Political Caseworker

Convey the public's most pressing concerns to Politicians.

What does a Political Caseworker do?

Political Caseworkers are the great, unsung heroes of the democratic system. In this job, you work tirelessly to do for citizens what they cannot do for themselves, and help make a nation’s political institution work for the people. Political Caseworkers are found within the offices of elected Representatives, usually at the national level. A US Senator will often have many support offices, and a Representative will sometimes have more than one, depending on the size of their district.

You’re there to help resolve issues with constituent services. These services can include, but are not limited to, citizenship issues, Social Security benefits, Medicare, veterans’ benefits, and passports.

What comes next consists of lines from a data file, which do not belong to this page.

(* ===== verification/GoUnicode.v ===== *)
(** Go's runes: what [range] over a string yields ([unicode/utf8]), a rune written back,
    and the [unicode] tables, which the class [Unicode] stands for. *)
From stdpp Require Import options.
From S2P Require Import Prelude GoStrings.

(** ** [unicode/utf8] *)

Definition RuneError : N := 65533.

(** A lead byte: how many bytes follow it, and the range of the first of them. *)
Definition lead (b : N) : option (nat * N * N) :=
  if (194 <=? b)%N && (b <=? 223)%N then Some (1, 128%N, 191%N)
  else if (b =? 224)%N then Some (2, 160%N, 191%N)
  else if (b =? 237)%N then Some (2, 128%N, 159%N)
  else if (225 <=? b)%N && (b <=? 239)%N then Some (2, 128%N, 191%N)
  else if (b =? 240)%N then Some (3, 144%N, 191%N)
  else if (241 <=? b)%N && (b <=? 243)%N then Some (3, 128%N, 191%N)
  else if (b =? 244)%N then Some (3, 128%N, 143%N)
  else None.
(** The bytes that follow, six bits of each. *)
Fixpoint continued (n : nat) (lo hi acc : N) (s : string) : option N :=
  match n, s with
  | O, _ => Some acc
  | S n, "" => None
  | S n, String c s =>
      let b := N_of_ascii c in
      if (lo <=? b)%N && (b <=? hi)%N then continued n 128 191 (acc * 64 + b mod 64)%N s else None
  end.
(** [DecodeRuneInString] of a string that starts with [c]: the rune and its width. *)
Definition decode_rune (c : ascii) (s : string) : N * nat :=
  let b := N_of_ascii c in
  if (b <? 128)%N then (b, 1)
  else
    match lead b with
    | None => (RuneError, 1)
    | Some (n, lo, hi) =>
        match continued n lo hi (b mod 2 ^ N.of_nat (6 - n))%N s with
        | Some r => (r, S n)
        | None => (RuneError, 1)
        end
    end.
Fixpoint runes_from (skip : nat) (s : string) : list N :=
  match s with
  | "" => []
  | String c s =>
      match skip with
      | S skip => runes_from skip s
      | O => let '(r, n) := decode_rune c s in r :: runes_from (pred n) s
      end
  end.
Definition runes (s : string) : list N := runes_from 0 s.

(** [utf8.RuneCountInString]. *)
Definition RuneCount (s : string) : nat := length (runes s).

(** [utf8.AppendRune]: what is no code point is written as [RuneError]. *)
Definition encode_rune (r : N) : string :=
  let r := if ((55296 <=? r)%N && (r <=? 57343)%N) || (1114111 <? r)%N then RuneError else r in
  let tail n := ascii_of_N (128 + n mod 64) in
  if (r <? 128)%N then String (ascii_of_N r) ""
  else if (r <? 2048)%N then String (ascii_of_N (192 + r / 64)) (String (tail r) "")
  else if (r <? 65536)%N
  then String (ascii_of_N (224 + r / 4096)) (String (tail (r / 64)%N) (String (tail r) ""))
  else String (ascii_of_N (240 + r / 262144))
         (String (tail (r / 4096)%N) (String (tail (r / 64)%N) (String (tail r) ""))).

(** ** The tables *)

Class Unicode := {
  IsLetter : N → bool;
  IsDigit : N → bool;
  to_lower_rune : N → N;
}.
(** [strings.ToLower]. *)
Definition ToLower `{Unicode} (s : string) : string :=
  String.concat "" (map (λ r, encode_rune (to_lower_rune r)) (runes s)).

(** The tables of the first 128 code points. *)
Definition ascii_tables : Unicode := {|
  IsLetter := λ r, ((65 <=? r) && (r <=? 90) || (97 <=? r) && (r <=? 122))%N;
  IsDigit := λ r, ((48 <=? r) && (r <=? 57))%N;
  to_lower_rune := λ r, if ((65 <=? r) && (r <=? 90))%N then (r + 32)%N else r;
|}.

(** ** Facts *)

Definition is_ascii (c : ascii) : bool := (N_of_ascii c <? 128)%N.

Lemma decode_rune_ascii c s : is_ascii c = true → decode_rune c s = (N_of_ascii c, 1).
Proof. unfold is_ascii, decode_rune. by intros ->. Qed.
Lemma runes_ascii c s : is_ascii c = true → runes (String c s) = N_of_ascii c :: runes s.
Proof. intros Hc. unfold runes at 1. cbn [runes_from]. by rewrite decode_rune_ascii by done. Qed.

(** An ASCII byte is never part of another rune: it splits a string's runes. *)
Lemma continued_app n lo hi acc s c t :
  (128 <= lo)%N → is_ascii c = true →
  continued n lo hi acc (s +:+ String c t) = continued n lo hi acc s.
Proof.
  unfold is_ascii. intros Hlo Hc%N.ltb_lt. revert lo hi acc s Hlo.
  induction n as [|n IH]; intros lo hi acc s Hlo; [done|]. destruct s as [|d s]; rewrite ?str_app_cons, ?str_app_nil_l; cbn [continued].
  - by rewrite (proj2 (N.leb_gt _ _)) by lia.
  - destruct (_ && _); [|done]. by apply IH.
Qed.
Lemma lead_low b n lo hi : lead b = Some (n, lo, hi) → (128 <= lo)%N.
Proof. unfold lead. intros. repeat case_match; simplify_eq; lia. Qed.
Lemma continued_length n lo hi acc s r : continued n lo hi acc s = Some r → n ≤ String.length s.
Proof.
  revert lo hi acc s. induction n as [|n IH]; intros lo hi acc s; [lia|]. destruct s as [|c s]; cbn; [done|].
  destruct (_ && _); [|done]. intros ?%IH. lia.
Qed.
Lemma decode_rune_app d s c t :
  is_ascii c = true → decode_rune d (s +:+ String c t) = decode_rune d s.
Proof.
  intros Hc. unfold decode_rune. destruct (_ <? _)%N; [done|]. destruct (lead (N_of_ascii d)) as [[[n lo] hi]|] eqn:E; [|done].
  by rewrite continued_app by eauto using lead_low.
Qed.
Lemma decode_rune_width d s r n : decode_rune d s = (r, n) → pred n ≤ String.length s.
Proof.
  unfold decode_rune. destruct (_ <? _)%N; [intros [= <- <-]; lia|].
  destruct (lead _) as [[[k lo] hi]|]; [|intros [= <- <-]; lia].
  destruct (continued _ _ _ _ _) eqn:E; intros [= <- <-]; [|lia]. cbn. by eapply continued_length.
Qed.
Lemma runes_from_app skip s c t :
  is_ascii c = true → skip ≤ String.length s →
  runes_from skip (s +:+ String c t) = runes_from skip s ++ runes (String c t).
Proof.
  intros Hc. revert skip. induction s as [|d s IH]; intros skip Hs; cbn in Hs.
  - by replace skip with 0 by lia.
  - rewrite str_app_cons. cbn [runes_from]. destruct skip as [|skip]; [|apply IH; lia].
    rewrite decode_rune_app by done. destruct (decode_rune d s) as [r n] eqn:E.
    cbn [app]. f_equal. apply IH. by eapply decode_rune_width.
Qed.
Lemma runes_app s c t : is_ascii c = true → runes (s +:+ String c t) = runes s ++ N_of_ascii c :: runes t.
Proof. intros Hc. unfold runes at 1. rewrite runes_from_app by (done || lia). by rewrite runes_ascii by done. Qed.

Lemma RuneCount_app s c t : is_ascii c = true → RuneCount (s +:+ String c t) = RuneCount s + S (RuneCount t).
Proof. intros Hc. unfold RuneCount. by rewrite runes_app, length_app by done. Qed.

Example runes_sample :
  runes ("a" +:+ of_bytes [194; 167] +:+ of_bytes [226; 156; 147] +:+ of_bytes [240; 159; 152; 128] +:+ of_bytes [226; 156]) =
  [97; 167; 10003; 128512; RuneError; RuneError]%N.
Proof. by vm_compute. Qed.
Example encode_sample :
  String.concat "" (map encode_rune [97; 167; 10003; 128512]%N) =
  "a" +:+ of_bytes [194; 167] +:+ of_bytes [226; 156; 147] +:+ of_bytes [240; 159; 152; 128].
Proof. by vm_compute. Qed.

Information gathering and good communications skills are vital for this job. You are often one of the first faces a constituent sees, and the person he or she deals with the most while the issue is being resolved. While you pass the details of each case up the line for resolution, you often prepare the final report and response for your Representative’s signature.

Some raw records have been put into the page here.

(* ===== verification/Regex.v ===== *)
(** Go's [regexp] for the patterns the sources compile: regular expressions
    over bytes, an inductive semantics, a matcher by derivatives and its
    correctness.  Each pattern of the sources is transcribed as a [regex] by
    the file that uses it. *)
From stdpp Require Import options.
From S2P Require Import Prelude GoStrings.

Inductive regex :=
  | RNone
  | REps
  | RSet (f : ascii → bool)
  | RCat (r1 r2 : regex)
  | RAlt (r1 r2 : regex)
  | RStar (r : regex)
  | RUpTo (n : nat) (r : regex)  (** [r{0,n}] *).

(** [r?], [r+] and a literal byte sequence. *)
Definition ROpt (r : regex) : regex := RAlt REps r.
Definition RPlus (r : regex) : regex := RCat r (RStar r).
Definition RByte (c : ascii) : regex := RSet (λ d, bool_decide (d = c)).
Fixpoint RLit (s : string) : regex :=
  match s with "" => REps | String c s => RCat (RByte c) (RLit s) end.

Inductive re_match : regex → string → Prop :=
  | M_eps : re_match REps ""
  | M_set f c : f c = true → re_match (RSet f) (String c "")
  | M_cat r1 r2 s1 s2 :
      re_match r1 s1 → re_match r2 s2 → re_match (RCat r1 r2) (s1 +:+ s2)
  | M_alt_l r1 r2 s : re_match r1 s → re_match (RAlt r1 r2) s
  | M_alt_r r1 r2 s : re_match r2 s → re_match (RAlt r1 r2) s
  | M_star_nil r : re_match (RStar r) ""
  | M_star_cons r s1 s2 :
      re_match r s1 → re_match (RStar r) s2 → re_match (RStar r) (s1 +:+ s2)
  | M_upto_nil n r : re_match (RUpTo n r) ""
  | M_upto_cons n r s1 s2 :
      re_match r s1 → re_match (RUpTo n r) s2 →
      re_match (RUpTo (S n) r) (s1 +:+ s2).

(** ** The matcher *)

Fixpoint nullable (r : regex) : bool :=
  match r with
  | RNone | RSet _ => false
  | REps | RStar _ | RUpTo _ _ => true
  | RCat r1 r2 => nullable r1 && nullable r2
  | RAlt r1 r2 => nullable r1 || nullable r2
  end.

Definition rcat (r1 r2 : regex) : regex :=
  match r1, r2 with
  | RNone, _ | _, RNone => RNone
  | REps, r | r, REps => r
  | _, _ => RCat r1 r2
  end.

Definition ralt (r1 r2 : regex) : regex :=
  match r1, r2 with
  | RNone, r | r, RNone => r
  | _, _ => RAlt r1 r2
  end.

Fixpoint deriv (c : ascii) (r : regex) : regex :=
  match r with
  | RNone | REps => RNone
  | RSet f => if f c then REps else RNone
  | RCat r1 r2 =>
      let d := rcat (deriv c r1) r2 in
      if nullable r1 then ralt d (deriv c r2) else d
  | RAlt r1 r2 => ralt (deriv c r1) (deriv c r2)
  | RStar r' => rcat (deriv c r') (RStar r')
  | RUpTo 0 _ => RNone
  | RUpTo (S n) r' => rcat (deriv c r') (RUpTo n r')
  end.

(** [regexp.MatchString] of [^r$]. *)
Fixpoint matches (r : regex) (s : string) : bool :=
  match s with "" => nullable r | String c s => matches (deriv c r) s end.

(** [regexp.FindString] of [^r] where [r] matches at most one way: the
    longest matching prefix, [None] when no prefix matches. *)
Fixpoint longest_prefix (r : regex) (s : string) : option string :=
  let here := if nullable r then Some "" else None in
  match s with
  | "" => here
  | String c s =>
      match longest_prefix (deriv c r) s with
      | Some p => Some (String c p)
      | None => here
      end
  end.

(** ** Correctness *)

Ltac inv_match :=
  repeat match goal with
  | H : re_match RNone _ |- _ => inversion H
  | H : re_match REps _ |- _ => inversion H; clear H; subst
  | H : re_match (RSet _) _ |- _ => inversion H; clear H; subst
  | H : re_match (RCat _ _) _ |- _ => inversion H; clear H; subst
  | H : re_match (RAlt _ _) _ |- _ => inversion H; clear H; subst
  end.

Lemma str_app_eq_nil s t : "" = s +:+ t → s = "" ∧ t = "".
Proof. destruct s; [done|]. by rewrite str_app_cons. Qed.

Lemma nullable_match r : nullable r = true ↔ re_match r "".
Proof.
  split.
  - induction r; cbn; intros H; try done; try (constructor; done).
    + apply andb_true_iff in H as [??]. apply (M_cat _ _ "" ""); auto.
    + apply orb_true_iff in H as [?|?]; [apply M_alt_l|apply M_alt_r]; auto.
  - intros H. remember "" as s eqn:Es.
    induction H; cbn; simplify_eq; rewrite ?andb_true_iff, ?orb_true_iff; auto;
      symmetry in Es; apply str_app_eq_nil in Es as [-> ->]; auto.
Qed.

Lemma rcat_match r1 r2 s : re_match (rcat r1 r2) s ↔ re_match (RCat r1 r2) s.
Proof.
  assert (re_match REps "") as He by constructor.
  split.
  - destruct r1, r2; cbn; intros H; try done; try (by inv_match);
      try (rewrite <-(str_app_nil_l s); by constructor);
      try (rewrite <-(str_app_nil_r s); by constructor).
  - destruct r1, r2; cbn; intros H; try done; inv_match;
      rewrite ?str_app_nil_l, ?str_app_nil_r; try done; by constructor.
Qed.

Lemma ralt_match r1 r2 s : re_match (ralt r1 r2) s ↔ re_match (RAlt r1 r2) s.
Proof.
  split.
  - destruct r1, r2; cbn; intros H; try done;
      first [by apply M_alt_l | by apply M_alt_r].
  - destruct r1, r2; cbn; intros H; try done; inversion H; subst;
      first [done | by inv_match].
Qed.

Lemma re_match_upto_S n r s : re_match (RUpTo n r) s → re_match (RUpTo (S n) r) s.
Proof.
  intros H. remember (RUpTo n r) as q eqn:Eq. revert n Eq.
  induction H; intros ? [=]; subst; [constructor|].
  constructor; [done|]. naive_solver.
Qed.

Lemma str_cons_eq_app c t s1 s2 :
  String c t = s1 +:+ s2 →
  (s1 = "" ∧ s2 = String c t) ∨ ∃ s1', s1 = String c s1' ∧ t = s1' +:+ s2.
Proof.
  destruct s1 as [|d s1]; [by left|]. rewrite str_app_cons. intros [= -> ->].
  right. eauto.
Qed.

Lemma re_match_star_cons c r t :
  re_match (RStar r) (String c t) →
  ∃ s1 s2, t = s1 +:+ s2 ∧ re_match r (String c s1) ∧ re_match (RStar r) s2.
Proof.
  intros H. remember (RStar r) as q eqn:Eq. remember (String c t) as s eqn:Es.
  revert Eq Es. induction H as [| | | | | |r' s1 s2 H1 _ H2 IH| |];
    intros [=] Es; subst; [done|].
  symmetry in Es. apply str_cons_eq_app in Es as [[-> ->]|(s1' & -> & ->)]; eauto.
Qed.

Lemma re_match_upto_cons c n r t :
  re_match (RUpTo n r) (String c t) →
  ∃ n' s1 s2, n = S n' ∧ t = s1 +:+ s2 ∧ re_match r (String c s1) ∧
    re_match (RUpTo n' r) s2.
Proof.
  intros H. remember (RUpTo n r) as q eqn:Eq. remember (String c t) as s eqn:Es.
  revert n Eq Es. induction H as [| | | | | | | |n r' s1 s2 H1 _ H2 IH];
    intros ? [=] Es; subst; [done|].
  symmetry in Es. apply str_cons_eq_app in Es as [[-> ->]|(s1' & -> & ->)]; [|eauto 10].
  destruct (IH n eq_refl eq_refl) as (n' & t1 & t2 & -> & -> & ? & ?).
  exists (S n'), t1, t2. eauto using re_match_upto_S.
Qed.

Lemma deriv_match c r s : re_match (deriv c r) s ↔ re_match r (String c s).
Proof.
  revert s. induction r as [| |f|r1 IH1 r2 IH2|r1 IH1 r2 IH2|r IH|n r IH];
    intros s; cbn; split.
  - by inversion 1.
  - by inversion 1.
  - by inversion 1.
  - by inversion 1.
  - destruct (f c) eqn:?; intros H; inv_match; by constructor.
  - intros H; inv_match. match goal with H : f c = true |- _ => rewrite H end.
    constructor.
  - intros H.
    assert (re_match (RCat (deriv c r1) r2) s ∨
            nullable r1 = true ∧ re_match (deriv c r2) s) as [H'|[Hn H']].
    { destruct (nullable r1); rewrite ?ralt_match, ?rcat_match in H; [|by left].
      inversion H; subst; [left; by apply rcat_match|by right]. }
    + inv_match. rewrite <-str_app_cons. constructor; naive_solver.
    + rewrite <-(str_app_nil_l (String c s)). constructor; [by apply nullable_match|].
      by apply IH2.
  - intros H. inversion H as [| |? ? s1 s2 H1 H2 [E1 E2] Es| | | | | |]; subst.
    symmetry in Es. apply str_cons_eq_app in Es as [[-> ->]|(s1' & -> & ->)].
    + apply nullable_match in H1 as ->. apply ralt_match, M_alt_r. by apply IH2.
    + assert (re_match (rcat (deriv c r1) r2) (s1' +:+ s2)).
      { apply rcat_match. constructor; [by apply IH1|done]. }
      destruct (nullable r1); [apply ralt_match; by apply M_alt_l|done].
  - rewrite ralt_match. intros H; inv_match;
      [apply M_alt_l; by apply IH1|apply M_alt_r; by apply IH2].
  - rewrite ralt_match. intros H; inv_match;
      [apply M_alt_l; by apply IH1|apply M_alt_r; by apply IH2].
  - rewrite rcat_match. intros H; inv_match. rewrite <-str_app_cons.
    constructor; [by apply IH|done].
  - rewrite rcat_match. intros (s1 & s2 & -> & ? & ?)%re_match_star_cons.
    constructor; [by apply IH|done].
  - destruct n as [|n]; cbn; rewrite ?rcat_match; [by inversion 1|].
    intros H; inv_match. rewrite <-str_app_cons. constructor; [by apply IH|done].
  - intros (n' & s1 & s2 & -> & -> & ? & ?)%re_match_upto_cons. cbn.
    rewrite rcat_match. constructor; [by apply IH|done].
Qed.

Lemma matches_spec r s : matches r s = true ↔ re_match r s.
Proof.
  revert r. induction s as [|c s IH]; intros r; cbn.
  - apply nullable_match.
  - by rewrite IH, deriv_match.
Qed.

Lemma longest_prefix_match r s p :
  longest_prefix r s = Some p → re_match r p ∧ ∃ q, s = p +:+ q.
Proof.
  revert r p. induction s as [|c s IH]; intros r p; cbn.
  - destruct (nullable r) eqn:Hn; intros [= <-].
    split; [by apply nullable_match|by exists ""].
  - destruct (longest_prefix _ _) as [p'|] eqn:E.
    + intros [= <-]. apply IH in E as [? [q ->]].
      split; [by apply deriv_match|by exists q].
    + destruct (nullable r) eqn:Hn; intros [= <-].
      split; [by apply nullable_match|by exists (String c s)].
Qed.

(** A string that starts with a match has a longest one. *)
Lemma longest_prefix_Some r p q : re_match r p → is_Some (longest_prefix r (p +:+ q)).
Proof.
  revert r. induction p as [|c p IH]; intros r Hm.
  - apply nullable_match in Hm. rewrite str_app_nil_l. destruct q as [|d q]; cbn; rewrite Hm; [done|].
    by destruct (longest_prefix _ _).
  - rewrite str_app_cons. cbn. apply deriv_match, IH in Hm as [x ->]. done.
Qed.

Lemma re_match_lit s t : re_match (RLit s) t ↔ t = s.
Proof.
  revert t. induction s as [|c s IH]; intros t; cbn.
  - split; [by inversion 1|intros ->; constructor].
  - split.
    + inversion 1 as [| |? ? s1 s2 H1 H2| | | | | |]; subst. apply IH in H2 as ->.
      inversion H1; subst. by match goal with H : bool_decide _ = true |- _ => apply bool_decide_eq_true in H as -> end.
    + intros ->. rewrite <-(str_app_nil_l s), <-str_app_cons. constructor; [|by apply IH].
      constructor. by apply bool_decide_eq_true.
Qed.

(** ** The bytes a pattern admits *)

Definition all_bytes : list ascii := map ascii_of_nat (seq 0 256).

Lemma all_bytes_elem_of c : c ∈ all_bytes.
Proof.
  apply list_elem_of_fmap. exists (nat_of_ascii c).
  split; [by rewrite ascii_nat_embedding|]. apply elem_of_seq.
  pose proof (nat_ascii_bounded c). lia.
Qed.

(** Every class of the pattern is within [f]. *)
Fixpoint re_within (f : ascii → bool) (r : regex) : bool :=
  match r with
  | RNone | REps => true
  | RSet g => forallb (λ c, implb (g c) (f c)) all_bytes
  | RCat r1 r2 | RAlt r1 r2 => re_within f r1 && re_within f r2
  | RStar r | RUpTo _ r => re_within f r
  end.

Lemma re_match_within f r s :
  re_within f r = true → re_match r s → str_forall f s = true.
Proof.
  intros Hf H.
  induction H as [|g c Hg| | | | | | |]; cbn [re_within str_forall] in *;
    rewrite ?str_forall_app, ?andb_true_iff in *; destruct_and?; auto.
  split; [|done]. apply forallb_Forall in Hf. rewrite Forall_forall in Hf.
  specialize (Hf c (all_bytes_elem_of c)). by rewrite Hg in Hf.
Qed.

Lemma matches_within f r s :
  re_within f r = true → matches r s = true → str_forall f s = true.
Proof. rewrite matches_spec. apply re_match_within. Qed.

(** ** Shapes of matches *)

Lemma re_match_byte c s : re_match (RByte c) s ↔ s = String c "".
Proof.
  split.
  - inversion 1 as [|f d Hd| | | | | | |]; subst. by apply bool_decide_eq_true in Hd as ->.
  - intros ->. constructor. by apply bool_decide_eq_true.
Qed.

Lemma re_match_star_set f s : re_match (RStar (RSet f)) s ↔ str_forall f s = true.
Proof.
  split.
  - intros H. eapply re_match_within in H; [exact H|].
    apply List.forallb_forall. intros c _. by destruct (f c).
  - induction s as [|c s IH]; cbn; [constructor|].
    rewrite andb_true_iff. intros [Hc Hs].
    apply (M_star_cons _ (String c "") s); [by constructor|auto].
Qed.

Lemma re_match_plus_set f s :
  re_match (RPlus (RSet f)) s ↔ s ≠ "" ∧ str_forall f s = true.
Proof.
  unfold RPlus. split.
  - inversion 1 as [| |? ? s1 s2 H1 H2| | | | | |]; subst. inversion H1; subst.
    apply re_match_star_set in H2. rewrite str_app_cons, str_app_nil_l. cbn.
    by rewrite andb_true_iff.
  - intros [Hne Hs]. destruct s as [|c s]; [done|]. cbn in Hs.
    apply andb_true_iff in Hs as [Hc Hs].
    apply (M_cat _ _ (String c "") s); [by constructor|].
    by apply re_match_star_set.
Qed.

(** A list of segments, each behind the separator. *)
Fixpoint prefixed (c : ascii) (l : list string) : string :=
  match l with [] => "" | x :: l => String c x +:+ prefixed c l end.

Lemma re_match_star_prefixed c r s :
  re_match (RStar (RCat (RByte c) r)) s ↔ ∃ l, s = prefixed c l ∧ Forall (re_match r) l.
Proof.
  split.
  - intros H. remember (RStar _) as q eqn:Eq.
    induction H as [| | | | | |? s1 s2 H1 _ H2 IH| |]; simplify_eq.
    + by exists [].
    + inversion H1 as [| |? ? t1 t2 Ht1 Ht2| | | | | |]; subst.
      apply re_match_byte in Ht1 as ->. destruct (IH eq_refl) as (l & -> & Hl).
      exists (t2 :: l). split; [done|by constructor].
  - intros (l & -> & Hl). induction Hl as [|x l Hx Hl IH]; cbn; [constructor|].
    constructor; [|done]. apply (M_cat _ _ (String c "") x); [by apply re_match_byte|done].
Qed.

Lemma prefixed_join c x l : x +:+ prefixed c l = join (String c "") (x :: l).
Proof.
  revert x. induction l as [|y l IH]; intros x; cbn [prefixed].
  - apply str_app_nil_r.
  - by rewrite join_cons2, !str_app_cons, IH.
Qed.

(** A pattern [a(\.b)*] splits at its separator. *)
Lemma re_match_separated c r1 r2 s :
  (∀ t, re_match r1 t → contains_byte c t = false) →
  (∀ t, re_match r2 t → contains_byte c t = false) →
  re_match (RCat r1 (RStar (RCat (RByte c) r2))) s ↔
  ∃ x l, split c s = x :: l ∧ re_match r1 x ∧ Forall (re_match r2) l.
Proof.
  intros Hr1 Hr2. split.
  - inversion 1 as [| |? ? s1 s2 H1 H2| | | | | |]; subst.
    apply re_match_star_prefixed in H2 as (l & -> & Hl).
    exists s1, l. split; [|done]. rewrite prefixed_join. apply split_join; [done|].
    constructor; [by apply Hr1|]. eapply Forall_impl; [exact Hl|]. auto.
  - intros (x & l & Hs & Hx & Hl). rewrite <-(join_split c s), Hs, <-prefixed_join.
    constructor; [done|]. apply re_match_star_prefixed. eauto.
Qed.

You spend most of your time in the office. How big your office is will depend on who you serve and what type of area you’re in (urban, rural, etc.). You always work as part of a team, supervised by a senior Caseworker or other senior staff member.

Depending on the needs of your constituency, you may need to travel to people’s homes to collect information. Interacting with other government offices, which can be done by phone, e-mail, or in person, is also a common part of your job. A Political Caseworker’s hours reflect how important this job is to society: expect a Monday-to-Friday, nine-to-five schedule on paper, with lots of overtime when there are problems left to solve.